#### [What the task asks]
Using the entries that follow, state how many lines contain the word "lift". The response is that number and nothing more.
** Input data follows **
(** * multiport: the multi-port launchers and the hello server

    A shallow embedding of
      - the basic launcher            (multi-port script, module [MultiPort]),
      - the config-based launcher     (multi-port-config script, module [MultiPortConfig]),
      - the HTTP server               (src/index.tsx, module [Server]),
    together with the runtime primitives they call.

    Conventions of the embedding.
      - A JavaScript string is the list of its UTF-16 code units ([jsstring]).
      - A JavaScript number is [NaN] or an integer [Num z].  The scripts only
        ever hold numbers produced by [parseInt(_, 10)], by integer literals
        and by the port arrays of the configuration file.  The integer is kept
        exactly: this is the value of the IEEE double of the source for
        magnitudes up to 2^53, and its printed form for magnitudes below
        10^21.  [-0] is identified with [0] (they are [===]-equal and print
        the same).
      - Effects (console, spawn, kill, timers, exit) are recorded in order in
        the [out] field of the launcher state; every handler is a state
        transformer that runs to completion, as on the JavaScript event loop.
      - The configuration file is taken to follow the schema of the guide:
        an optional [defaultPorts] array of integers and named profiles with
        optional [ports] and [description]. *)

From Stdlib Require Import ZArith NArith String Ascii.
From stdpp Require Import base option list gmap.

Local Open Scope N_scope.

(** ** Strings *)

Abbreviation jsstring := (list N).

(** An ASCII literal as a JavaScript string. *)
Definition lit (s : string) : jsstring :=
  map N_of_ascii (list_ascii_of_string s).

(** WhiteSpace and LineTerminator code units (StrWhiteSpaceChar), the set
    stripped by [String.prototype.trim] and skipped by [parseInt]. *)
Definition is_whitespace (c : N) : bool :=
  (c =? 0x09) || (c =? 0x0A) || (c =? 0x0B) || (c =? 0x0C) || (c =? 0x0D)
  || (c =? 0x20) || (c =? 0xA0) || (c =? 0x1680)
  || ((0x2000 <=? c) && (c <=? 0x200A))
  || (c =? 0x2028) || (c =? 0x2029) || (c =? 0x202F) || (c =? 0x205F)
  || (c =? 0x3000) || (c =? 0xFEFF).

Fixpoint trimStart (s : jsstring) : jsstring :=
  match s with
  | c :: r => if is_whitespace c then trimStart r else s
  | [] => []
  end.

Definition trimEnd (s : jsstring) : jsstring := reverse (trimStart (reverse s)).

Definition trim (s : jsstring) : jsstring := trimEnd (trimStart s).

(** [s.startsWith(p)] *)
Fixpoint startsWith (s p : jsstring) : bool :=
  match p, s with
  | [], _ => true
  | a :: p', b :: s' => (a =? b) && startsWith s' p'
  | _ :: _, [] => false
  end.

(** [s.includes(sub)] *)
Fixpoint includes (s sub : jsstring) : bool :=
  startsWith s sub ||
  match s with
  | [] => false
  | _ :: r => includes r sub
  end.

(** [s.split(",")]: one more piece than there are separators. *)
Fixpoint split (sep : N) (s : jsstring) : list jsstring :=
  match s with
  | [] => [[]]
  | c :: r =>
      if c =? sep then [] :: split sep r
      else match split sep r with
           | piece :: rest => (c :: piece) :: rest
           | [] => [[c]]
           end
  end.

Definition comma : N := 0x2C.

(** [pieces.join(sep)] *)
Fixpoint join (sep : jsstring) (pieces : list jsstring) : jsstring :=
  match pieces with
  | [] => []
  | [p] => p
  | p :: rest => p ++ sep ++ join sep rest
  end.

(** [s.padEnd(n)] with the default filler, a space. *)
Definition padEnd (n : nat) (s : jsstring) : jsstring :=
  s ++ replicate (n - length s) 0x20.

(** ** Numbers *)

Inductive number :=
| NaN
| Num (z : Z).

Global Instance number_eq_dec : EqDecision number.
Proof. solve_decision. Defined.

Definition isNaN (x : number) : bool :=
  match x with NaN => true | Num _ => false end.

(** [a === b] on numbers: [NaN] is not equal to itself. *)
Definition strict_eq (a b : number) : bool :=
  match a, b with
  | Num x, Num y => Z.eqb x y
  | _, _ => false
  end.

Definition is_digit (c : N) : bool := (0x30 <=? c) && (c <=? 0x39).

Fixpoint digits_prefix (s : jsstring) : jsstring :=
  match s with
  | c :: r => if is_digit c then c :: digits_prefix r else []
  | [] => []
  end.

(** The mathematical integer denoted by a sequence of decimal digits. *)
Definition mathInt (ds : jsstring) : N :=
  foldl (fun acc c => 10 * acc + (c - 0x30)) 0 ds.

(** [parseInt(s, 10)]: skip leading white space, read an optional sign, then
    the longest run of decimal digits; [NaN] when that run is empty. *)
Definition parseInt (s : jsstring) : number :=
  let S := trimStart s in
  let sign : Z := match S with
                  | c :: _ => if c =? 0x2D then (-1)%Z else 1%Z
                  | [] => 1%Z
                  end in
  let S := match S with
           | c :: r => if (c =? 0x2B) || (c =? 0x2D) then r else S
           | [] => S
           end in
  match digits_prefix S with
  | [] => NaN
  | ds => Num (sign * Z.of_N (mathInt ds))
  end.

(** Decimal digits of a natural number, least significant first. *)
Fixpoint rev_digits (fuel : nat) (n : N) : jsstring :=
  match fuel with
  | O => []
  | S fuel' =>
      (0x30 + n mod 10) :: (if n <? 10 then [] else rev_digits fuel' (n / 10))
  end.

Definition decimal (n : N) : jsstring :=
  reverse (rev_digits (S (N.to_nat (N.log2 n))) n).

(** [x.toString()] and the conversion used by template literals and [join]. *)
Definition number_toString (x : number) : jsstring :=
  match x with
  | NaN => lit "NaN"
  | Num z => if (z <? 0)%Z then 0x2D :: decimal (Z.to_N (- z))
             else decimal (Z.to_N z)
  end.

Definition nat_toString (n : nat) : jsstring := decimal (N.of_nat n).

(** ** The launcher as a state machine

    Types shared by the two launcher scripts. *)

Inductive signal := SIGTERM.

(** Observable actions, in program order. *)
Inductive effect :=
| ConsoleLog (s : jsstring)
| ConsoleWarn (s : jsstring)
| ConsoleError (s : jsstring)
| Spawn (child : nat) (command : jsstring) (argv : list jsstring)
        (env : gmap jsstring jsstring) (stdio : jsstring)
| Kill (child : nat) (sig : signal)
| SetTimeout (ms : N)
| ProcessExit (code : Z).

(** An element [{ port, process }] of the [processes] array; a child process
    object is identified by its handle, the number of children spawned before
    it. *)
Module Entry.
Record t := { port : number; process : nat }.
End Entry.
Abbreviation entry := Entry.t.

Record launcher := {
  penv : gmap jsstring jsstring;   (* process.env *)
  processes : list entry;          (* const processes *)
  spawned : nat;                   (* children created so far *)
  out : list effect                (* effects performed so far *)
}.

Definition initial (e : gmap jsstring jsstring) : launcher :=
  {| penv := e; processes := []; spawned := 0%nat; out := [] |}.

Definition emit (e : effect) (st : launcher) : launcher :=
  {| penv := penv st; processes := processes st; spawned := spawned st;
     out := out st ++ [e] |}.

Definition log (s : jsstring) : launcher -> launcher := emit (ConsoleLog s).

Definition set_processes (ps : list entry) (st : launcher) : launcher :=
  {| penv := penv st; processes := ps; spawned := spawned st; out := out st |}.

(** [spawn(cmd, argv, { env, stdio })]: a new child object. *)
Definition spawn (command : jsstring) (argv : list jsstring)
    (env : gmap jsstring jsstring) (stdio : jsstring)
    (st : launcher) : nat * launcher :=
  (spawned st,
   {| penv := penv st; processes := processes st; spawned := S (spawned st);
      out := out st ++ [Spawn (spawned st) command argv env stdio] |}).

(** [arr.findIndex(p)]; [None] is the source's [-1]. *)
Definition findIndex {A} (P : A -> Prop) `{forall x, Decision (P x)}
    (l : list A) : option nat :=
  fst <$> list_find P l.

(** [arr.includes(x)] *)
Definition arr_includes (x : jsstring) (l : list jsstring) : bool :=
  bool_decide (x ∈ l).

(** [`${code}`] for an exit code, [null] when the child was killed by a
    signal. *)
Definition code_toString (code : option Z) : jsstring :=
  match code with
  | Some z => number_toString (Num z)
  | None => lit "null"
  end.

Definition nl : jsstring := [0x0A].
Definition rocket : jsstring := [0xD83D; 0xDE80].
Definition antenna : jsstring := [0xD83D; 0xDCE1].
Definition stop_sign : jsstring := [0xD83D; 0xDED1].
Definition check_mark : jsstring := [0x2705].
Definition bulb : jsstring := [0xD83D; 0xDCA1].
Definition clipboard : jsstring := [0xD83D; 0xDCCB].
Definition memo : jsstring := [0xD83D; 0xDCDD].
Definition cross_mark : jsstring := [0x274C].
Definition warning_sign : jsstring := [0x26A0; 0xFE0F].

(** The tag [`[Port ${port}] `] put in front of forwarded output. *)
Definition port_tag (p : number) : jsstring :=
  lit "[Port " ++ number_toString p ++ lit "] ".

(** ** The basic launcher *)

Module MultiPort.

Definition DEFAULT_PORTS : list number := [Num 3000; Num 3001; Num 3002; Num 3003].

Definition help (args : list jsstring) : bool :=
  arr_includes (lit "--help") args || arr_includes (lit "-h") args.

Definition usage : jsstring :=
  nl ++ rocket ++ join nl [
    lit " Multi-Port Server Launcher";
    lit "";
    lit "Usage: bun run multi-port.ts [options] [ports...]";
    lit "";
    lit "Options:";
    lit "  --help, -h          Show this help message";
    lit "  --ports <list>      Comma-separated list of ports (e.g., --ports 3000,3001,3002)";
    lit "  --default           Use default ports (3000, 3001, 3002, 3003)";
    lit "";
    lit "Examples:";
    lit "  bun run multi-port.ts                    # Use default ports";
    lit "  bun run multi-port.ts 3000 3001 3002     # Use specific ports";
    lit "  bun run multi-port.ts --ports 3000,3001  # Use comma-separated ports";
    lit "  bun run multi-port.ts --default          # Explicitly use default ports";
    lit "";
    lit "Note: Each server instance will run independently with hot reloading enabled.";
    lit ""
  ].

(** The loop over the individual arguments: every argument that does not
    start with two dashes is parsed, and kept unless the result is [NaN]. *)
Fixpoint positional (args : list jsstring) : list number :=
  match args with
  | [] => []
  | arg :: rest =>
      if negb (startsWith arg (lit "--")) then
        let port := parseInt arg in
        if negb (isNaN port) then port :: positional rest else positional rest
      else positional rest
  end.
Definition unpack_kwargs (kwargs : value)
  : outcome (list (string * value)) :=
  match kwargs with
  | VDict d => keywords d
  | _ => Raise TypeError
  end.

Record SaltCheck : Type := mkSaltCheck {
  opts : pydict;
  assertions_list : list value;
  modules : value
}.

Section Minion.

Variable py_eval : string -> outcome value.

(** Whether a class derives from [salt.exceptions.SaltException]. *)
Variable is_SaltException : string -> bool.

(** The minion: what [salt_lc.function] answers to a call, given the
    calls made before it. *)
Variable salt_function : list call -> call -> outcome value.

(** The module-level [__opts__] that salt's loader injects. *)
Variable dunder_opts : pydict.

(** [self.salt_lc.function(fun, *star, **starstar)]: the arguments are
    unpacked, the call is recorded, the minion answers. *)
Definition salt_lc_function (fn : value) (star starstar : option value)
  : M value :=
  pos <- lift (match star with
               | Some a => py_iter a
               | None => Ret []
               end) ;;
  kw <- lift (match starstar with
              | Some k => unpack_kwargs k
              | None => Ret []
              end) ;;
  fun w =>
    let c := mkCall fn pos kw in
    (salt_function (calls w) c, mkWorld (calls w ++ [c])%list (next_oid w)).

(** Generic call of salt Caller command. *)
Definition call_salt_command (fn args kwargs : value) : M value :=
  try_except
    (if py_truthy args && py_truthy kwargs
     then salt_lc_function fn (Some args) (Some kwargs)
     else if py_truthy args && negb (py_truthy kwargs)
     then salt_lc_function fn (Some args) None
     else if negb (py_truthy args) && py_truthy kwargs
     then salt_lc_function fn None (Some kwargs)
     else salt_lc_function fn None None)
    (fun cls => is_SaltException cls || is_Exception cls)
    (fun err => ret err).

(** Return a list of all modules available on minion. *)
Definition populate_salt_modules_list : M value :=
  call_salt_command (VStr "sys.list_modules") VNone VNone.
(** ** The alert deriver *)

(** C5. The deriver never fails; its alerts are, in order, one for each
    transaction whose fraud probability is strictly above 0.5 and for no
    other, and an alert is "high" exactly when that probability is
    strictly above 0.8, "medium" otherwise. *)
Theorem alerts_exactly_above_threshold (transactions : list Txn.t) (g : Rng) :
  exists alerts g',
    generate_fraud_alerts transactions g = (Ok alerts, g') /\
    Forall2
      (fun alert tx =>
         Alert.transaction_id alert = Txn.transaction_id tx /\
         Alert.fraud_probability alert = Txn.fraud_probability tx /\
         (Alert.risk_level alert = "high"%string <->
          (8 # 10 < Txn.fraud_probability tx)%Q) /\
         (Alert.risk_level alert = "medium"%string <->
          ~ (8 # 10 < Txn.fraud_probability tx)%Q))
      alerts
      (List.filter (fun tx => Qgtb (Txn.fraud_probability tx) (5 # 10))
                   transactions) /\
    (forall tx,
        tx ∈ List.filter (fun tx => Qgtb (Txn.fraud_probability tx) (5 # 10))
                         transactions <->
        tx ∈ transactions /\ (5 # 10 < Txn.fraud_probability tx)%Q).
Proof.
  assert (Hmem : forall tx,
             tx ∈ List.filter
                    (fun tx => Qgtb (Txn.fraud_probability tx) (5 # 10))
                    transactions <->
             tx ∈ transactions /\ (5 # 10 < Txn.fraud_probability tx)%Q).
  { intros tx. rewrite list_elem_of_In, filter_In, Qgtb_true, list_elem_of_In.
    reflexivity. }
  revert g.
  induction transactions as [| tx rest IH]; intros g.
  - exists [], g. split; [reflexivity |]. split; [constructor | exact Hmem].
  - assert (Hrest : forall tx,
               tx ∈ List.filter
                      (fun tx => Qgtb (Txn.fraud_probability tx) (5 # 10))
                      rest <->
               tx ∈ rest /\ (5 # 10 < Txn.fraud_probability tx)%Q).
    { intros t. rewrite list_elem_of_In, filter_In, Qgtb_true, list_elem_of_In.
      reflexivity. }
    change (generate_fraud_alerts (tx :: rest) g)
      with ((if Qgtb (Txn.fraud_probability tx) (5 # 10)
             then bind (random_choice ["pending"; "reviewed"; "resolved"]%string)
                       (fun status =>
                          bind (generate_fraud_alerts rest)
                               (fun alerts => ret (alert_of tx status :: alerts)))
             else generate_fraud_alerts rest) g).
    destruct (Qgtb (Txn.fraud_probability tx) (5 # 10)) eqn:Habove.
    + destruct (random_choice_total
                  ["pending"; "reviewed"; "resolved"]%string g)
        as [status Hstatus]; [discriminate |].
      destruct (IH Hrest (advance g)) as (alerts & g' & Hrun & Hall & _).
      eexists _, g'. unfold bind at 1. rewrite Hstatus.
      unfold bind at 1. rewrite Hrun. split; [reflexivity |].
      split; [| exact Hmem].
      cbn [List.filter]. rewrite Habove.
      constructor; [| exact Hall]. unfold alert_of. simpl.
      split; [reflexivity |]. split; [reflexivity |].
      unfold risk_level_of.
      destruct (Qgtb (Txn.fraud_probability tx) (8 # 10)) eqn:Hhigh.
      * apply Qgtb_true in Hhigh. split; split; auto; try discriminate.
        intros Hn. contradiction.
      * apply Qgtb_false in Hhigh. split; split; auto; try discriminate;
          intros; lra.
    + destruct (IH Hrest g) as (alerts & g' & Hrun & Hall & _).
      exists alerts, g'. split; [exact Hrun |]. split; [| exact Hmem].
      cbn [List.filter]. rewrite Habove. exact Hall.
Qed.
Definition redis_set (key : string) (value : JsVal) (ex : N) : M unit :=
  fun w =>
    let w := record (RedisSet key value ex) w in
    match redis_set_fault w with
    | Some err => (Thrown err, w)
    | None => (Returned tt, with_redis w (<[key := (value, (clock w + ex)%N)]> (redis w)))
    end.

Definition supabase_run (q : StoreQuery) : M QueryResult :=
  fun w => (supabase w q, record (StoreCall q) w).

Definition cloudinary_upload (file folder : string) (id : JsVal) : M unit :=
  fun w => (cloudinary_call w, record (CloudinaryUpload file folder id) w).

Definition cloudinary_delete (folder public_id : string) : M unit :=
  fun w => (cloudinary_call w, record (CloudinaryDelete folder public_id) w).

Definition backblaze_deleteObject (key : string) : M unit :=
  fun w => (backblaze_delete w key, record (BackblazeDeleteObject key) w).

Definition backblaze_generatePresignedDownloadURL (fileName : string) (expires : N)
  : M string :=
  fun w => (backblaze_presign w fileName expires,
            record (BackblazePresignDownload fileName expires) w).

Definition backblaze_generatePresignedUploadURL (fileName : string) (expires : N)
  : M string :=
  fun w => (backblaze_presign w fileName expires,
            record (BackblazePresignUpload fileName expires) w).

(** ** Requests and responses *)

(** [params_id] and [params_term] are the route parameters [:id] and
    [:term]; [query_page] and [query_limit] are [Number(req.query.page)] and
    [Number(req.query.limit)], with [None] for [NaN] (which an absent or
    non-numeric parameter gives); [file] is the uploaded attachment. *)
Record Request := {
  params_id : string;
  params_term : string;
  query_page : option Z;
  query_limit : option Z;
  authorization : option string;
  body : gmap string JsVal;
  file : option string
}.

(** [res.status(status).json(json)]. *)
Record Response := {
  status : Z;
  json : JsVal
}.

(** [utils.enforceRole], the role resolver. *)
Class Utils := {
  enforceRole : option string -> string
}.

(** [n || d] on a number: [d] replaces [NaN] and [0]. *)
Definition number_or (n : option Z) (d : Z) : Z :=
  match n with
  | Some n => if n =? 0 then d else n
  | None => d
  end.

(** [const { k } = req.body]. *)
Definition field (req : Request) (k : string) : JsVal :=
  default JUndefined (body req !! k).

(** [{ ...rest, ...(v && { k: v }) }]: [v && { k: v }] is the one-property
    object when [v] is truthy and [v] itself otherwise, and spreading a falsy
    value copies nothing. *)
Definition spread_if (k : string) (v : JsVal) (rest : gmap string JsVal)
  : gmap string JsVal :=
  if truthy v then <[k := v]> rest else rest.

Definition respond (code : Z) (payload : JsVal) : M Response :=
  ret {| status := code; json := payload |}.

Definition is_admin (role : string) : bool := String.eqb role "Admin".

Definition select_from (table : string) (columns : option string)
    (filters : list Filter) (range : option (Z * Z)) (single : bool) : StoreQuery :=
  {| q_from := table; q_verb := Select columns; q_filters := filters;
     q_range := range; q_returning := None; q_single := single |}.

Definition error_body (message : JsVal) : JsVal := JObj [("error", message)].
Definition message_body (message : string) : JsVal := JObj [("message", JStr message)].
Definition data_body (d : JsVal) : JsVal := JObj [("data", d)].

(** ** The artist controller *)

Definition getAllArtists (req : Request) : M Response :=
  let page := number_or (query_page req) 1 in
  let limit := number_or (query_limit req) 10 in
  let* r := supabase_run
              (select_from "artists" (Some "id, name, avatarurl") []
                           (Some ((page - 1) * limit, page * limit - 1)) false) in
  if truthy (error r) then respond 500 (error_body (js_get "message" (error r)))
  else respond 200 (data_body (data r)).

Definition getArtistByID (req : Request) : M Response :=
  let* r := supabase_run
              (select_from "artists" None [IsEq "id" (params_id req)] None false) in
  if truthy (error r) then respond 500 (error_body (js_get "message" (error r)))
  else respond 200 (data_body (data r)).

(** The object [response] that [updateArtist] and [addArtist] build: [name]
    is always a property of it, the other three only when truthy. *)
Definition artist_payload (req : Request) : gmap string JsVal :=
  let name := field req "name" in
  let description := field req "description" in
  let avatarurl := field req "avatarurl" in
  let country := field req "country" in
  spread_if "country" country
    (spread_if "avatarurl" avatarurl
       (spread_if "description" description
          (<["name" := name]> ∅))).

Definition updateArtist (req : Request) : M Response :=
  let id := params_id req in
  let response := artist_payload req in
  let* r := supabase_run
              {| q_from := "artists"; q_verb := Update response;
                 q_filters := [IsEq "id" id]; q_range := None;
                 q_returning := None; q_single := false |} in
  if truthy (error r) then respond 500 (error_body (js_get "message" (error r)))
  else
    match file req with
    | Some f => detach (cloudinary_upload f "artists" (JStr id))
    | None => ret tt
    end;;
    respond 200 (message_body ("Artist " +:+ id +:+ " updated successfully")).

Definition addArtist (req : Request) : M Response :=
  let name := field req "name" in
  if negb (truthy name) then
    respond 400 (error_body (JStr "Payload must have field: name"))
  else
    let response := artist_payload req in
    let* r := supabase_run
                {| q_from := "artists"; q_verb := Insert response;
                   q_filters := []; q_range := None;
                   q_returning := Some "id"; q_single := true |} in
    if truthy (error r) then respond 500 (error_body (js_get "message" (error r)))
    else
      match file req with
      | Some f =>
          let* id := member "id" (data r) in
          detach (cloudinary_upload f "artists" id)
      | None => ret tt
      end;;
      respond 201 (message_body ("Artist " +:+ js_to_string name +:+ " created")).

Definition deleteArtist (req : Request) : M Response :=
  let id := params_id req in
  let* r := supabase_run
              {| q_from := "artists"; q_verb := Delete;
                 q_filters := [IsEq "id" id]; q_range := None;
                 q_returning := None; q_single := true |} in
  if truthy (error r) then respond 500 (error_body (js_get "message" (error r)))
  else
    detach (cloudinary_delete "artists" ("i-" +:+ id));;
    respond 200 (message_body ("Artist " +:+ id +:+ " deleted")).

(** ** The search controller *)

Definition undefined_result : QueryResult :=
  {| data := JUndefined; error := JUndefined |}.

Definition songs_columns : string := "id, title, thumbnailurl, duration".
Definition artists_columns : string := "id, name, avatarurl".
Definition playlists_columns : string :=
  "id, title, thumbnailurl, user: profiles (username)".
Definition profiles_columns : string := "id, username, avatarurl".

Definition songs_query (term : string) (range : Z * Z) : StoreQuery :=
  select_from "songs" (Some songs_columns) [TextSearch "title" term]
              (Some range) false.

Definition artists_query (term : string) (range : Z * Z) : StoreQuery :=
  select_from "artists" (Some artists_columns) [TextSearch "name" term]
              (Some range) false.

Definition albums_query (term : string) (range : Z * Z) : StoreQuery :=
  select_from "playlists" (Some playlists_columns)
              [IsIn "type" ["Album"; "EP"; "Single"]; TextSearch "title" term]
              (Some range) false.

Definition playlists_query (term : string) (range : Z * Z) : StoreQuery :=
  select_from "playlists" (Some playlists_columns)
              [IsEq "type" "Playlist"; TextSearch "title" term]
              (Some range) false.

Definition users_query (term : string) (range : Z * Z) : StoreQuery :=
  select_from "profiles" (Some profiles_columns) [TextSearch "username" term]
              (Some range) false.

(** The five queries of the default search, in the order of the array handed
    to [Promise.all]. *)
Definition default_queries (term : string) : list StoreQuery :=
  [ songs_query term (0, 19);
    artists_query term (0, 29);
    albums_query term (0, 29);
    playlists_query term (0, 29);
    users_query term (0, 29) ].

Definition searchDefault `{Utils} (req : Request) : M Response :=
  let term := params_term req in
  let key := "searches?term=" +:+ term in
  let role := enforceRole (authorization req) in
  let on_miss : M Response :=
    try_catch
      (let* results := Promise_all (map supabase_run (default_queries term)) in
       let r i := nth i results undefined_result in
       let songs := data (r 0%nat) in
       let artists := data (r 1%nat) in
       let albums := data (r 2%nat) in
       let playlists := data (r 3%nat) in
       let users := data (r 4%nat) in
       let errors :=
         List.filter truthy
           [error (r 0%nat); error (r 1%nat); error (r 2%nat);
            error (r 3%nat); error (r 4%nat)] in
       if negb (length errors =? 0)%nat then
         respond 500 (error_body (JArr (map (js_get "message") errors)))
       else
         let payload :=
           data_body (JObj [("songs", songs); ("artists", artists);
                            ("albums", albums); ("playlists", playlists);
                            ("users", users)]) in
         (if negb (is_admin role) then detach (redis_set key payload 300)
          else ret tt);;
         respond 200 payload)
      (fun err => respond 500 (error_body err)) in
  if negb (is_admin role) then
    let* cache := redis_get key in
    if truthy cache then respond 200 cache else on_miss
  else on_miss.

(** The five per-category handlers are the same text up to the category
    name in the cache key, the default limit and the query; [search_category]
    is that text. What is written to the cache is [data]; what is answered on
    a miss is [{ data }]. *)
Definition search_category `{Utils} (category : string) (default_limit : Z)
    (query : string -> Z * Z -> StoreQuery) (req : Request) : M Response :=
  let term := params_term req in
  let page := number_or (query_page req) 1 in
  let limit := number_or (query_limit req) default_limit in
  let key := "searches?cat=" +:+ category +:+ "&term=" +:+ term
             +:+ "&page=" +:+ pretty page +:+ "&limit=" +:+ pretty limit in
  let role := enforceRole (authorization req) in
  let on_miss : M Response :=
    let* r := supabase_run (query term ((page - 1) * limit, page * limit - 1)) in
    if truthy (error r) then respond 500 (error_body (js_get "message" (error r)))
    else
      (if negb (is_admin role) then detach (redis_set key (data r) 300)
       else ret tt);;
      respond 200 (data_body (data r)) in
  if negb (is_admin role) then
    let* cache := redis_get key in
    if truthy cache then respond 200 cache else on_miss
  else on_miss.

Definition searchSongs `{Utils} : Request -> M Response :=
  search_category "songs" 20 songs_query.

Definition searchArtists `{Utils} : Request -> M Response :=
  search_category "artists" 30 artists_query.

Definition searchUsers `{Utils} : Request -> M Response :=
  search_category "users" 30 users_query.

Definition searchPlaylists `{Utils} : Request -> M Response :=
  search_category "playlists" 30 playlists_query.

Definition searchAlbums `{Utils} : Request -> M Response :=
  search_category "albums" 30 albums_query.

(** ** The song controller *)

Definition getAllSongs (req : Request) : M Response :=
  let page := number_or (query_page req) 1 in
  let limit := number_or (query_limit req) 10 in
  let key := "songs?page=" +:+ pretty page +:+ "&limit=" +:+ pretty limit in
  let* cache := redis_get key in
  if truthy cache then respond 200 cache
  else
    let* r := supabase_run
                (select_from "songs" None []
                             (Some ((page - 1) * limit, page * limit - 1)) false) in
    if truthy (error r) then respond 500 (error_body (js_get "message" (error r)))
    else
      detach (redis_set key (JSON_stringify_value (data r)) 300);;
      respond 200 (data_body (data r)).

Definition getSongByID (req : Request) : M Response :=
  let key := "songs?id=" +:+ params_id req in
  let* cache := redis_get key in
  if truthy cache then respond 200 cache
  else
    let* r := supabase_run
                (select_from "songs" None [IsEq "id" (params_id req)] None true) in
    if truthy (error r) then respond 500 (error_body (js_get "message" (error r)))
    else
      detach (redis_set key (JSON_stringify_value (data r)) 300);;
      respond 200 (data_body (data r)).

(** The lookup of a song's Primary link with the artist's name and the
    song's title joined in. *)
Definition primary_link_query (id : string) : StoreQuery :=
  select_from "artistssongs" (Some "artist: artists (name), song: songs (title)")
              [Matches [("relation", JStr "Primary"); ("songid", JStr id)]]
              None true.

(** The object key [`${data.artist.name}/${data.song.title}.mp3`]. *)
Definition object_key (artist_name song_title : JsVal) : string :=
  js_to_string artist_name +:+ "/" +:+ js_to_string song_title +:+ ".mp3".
** End of Input data **
#### [Answer to the problem]
2